Is Guam, even if it has legitimate complaints, being too narrow-minded and provincial about the matter? Are its people forgetting their own humble economic origins, the assistance they have received from the US for many years, and the welcome they receive and the entitlement they take for granted when they leave Guam for mainland US? Are they trying to deny FSM citizens the very advantages they have had? Are they becoming forgetful of those poorer than they?
Whether and how to limit growing migration is an issue that the mainland US faces in this day of large refugee movements into America for economic and political reasons. What can we learn from stands that the church in America has taken on this issue?
How can we disentangle legitimate financial concerns that Guam and its people may have from the emotional "ultranationalism" that seems to be so often tied in with it? What can the church contribute to a clarification of the issues for the enlightenment of both Guam and FSM? How might we do this?

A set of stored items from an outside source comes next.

Lemma gen_run (pick : list nat → M R nat) (fuel : nat) (r : R) :
  in_range predecessors → acyclic predecessors → selects pick →
  (length predecessors ≤ fuel)%nat →
  ∃ order r', _gen self fuel pick r = (Ret order, r') ∧
              topological_order predecessors order.
Proof.
  intros Hrange Hacyc Hpick Hfuel. unfold _gen.
  destruct (gen_loop_run pick fuel (gen_init self) r Hpick gen_init_inv)
    as (st' & r' & Hloop & Hinv & Hdone); [simpl; lia|].
  exists (res st'), r'. split; [done|]. by apply gen_inv_final.
Qed.

End sampler.

Lemma choice_selects {R : Type} (randbelow : nat → R → nat * R) :
  (∀ m r, (0 < m)%nat → ((randbelow m r).1 < m)%nat) → selects (choice randbelow).
Proof.
  intros Hbelow x r Hx. unfold choice.
  destruct (randbelow (length x) r) as [k r'] eqn:Hk.
  assert (k < length x)%nat as Hlt.
  { specialize (Hbelow (length x) r). rewrite Hk in Hbelow. apply Hbelow.
    destruct x; [done|simpl; lia]. }
  destruct (lookup_lt_is_Some_2 x k Hlt) as [i Hi].
  exists i, r'. split; [by apply index_run|]. by eapply list_elem_of_lookup_2.
Qed.

Lemma min_pick_selects {R : Type} (rule : nat → Z) : selects (min_pick (R:=R) rule).
Proof.
  intros x r Hx. destruct (py_min_key_split rule x Hx) as (i & l1 & l2 & Hi & -> & _).
  exists i, r. unfold min_pick. rewrite Hi. split; [done|]. set_solver.
Qed.

(** [min_rule] makes no use of the pseudo-random source. *)
Lemma stateless_ret {S A} (a : A) : stateless (S:=S) (mret a).
Proof. by exists (Ret a). Qed.

Lemma stateless_raise {S A} (e : pyexn) : stateless (S:=S) (A:=A) (raise e).
Proof. by exists (Raise e). Qed.

Lemma stateless_timeout {S A} : stateless (S:=S) (A:=A) timeout.
Proof. by exists Timeout. Qed.

Lemma stateless_bind {S A B} (m : M S A) (f : A → M S B) :
  stateless m → (∀ a, stateless (f a)) → stateless (m ≫= f).
Proof.
  intros [o Hm] Hf. destruct o as [a|e|].
  - destruct (Hf a) as [o' Hfa]. exists o'. intros s. by rewrite bind_run, Hm, Hfa.
  - exists (Raise e). intros s. by rewrite bind_run, Hm.
  - exists Timeout. intros s. by rewrite bind_run, Hm.
Qed.

Lemma stateless_index {S A} (l : list A) (i : nat) : stateless (S:=S) (index l i).
Proof. unfold index. destruct (l !! i); [apply stateless_ret|apply stateless_raise]. Qed.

Should we (Micronesian Ministry, MicSem) advocate support for the Forbes Bill in some form or other, while urging Guam to remain open to the employment needs of its neighbors?
1] Use Micronesian Ministry and Compact Impact as a vehicle for trying to negotiate a settlement for the present problems.
2] Use whatever weight we might have to urge a government-to-government conference to work out these issues.
3] Have MicSem make a TV program on the issue that could be telecast in the different parts of Micronesia and on Guam.
4] Letters to the editor in PDN and Op-Ed pieces presenting a more reasonable and balanced approach to the problem.
5] Try a public education campaign in FSM on the issues through articles, discussions, talks with government officials, etc.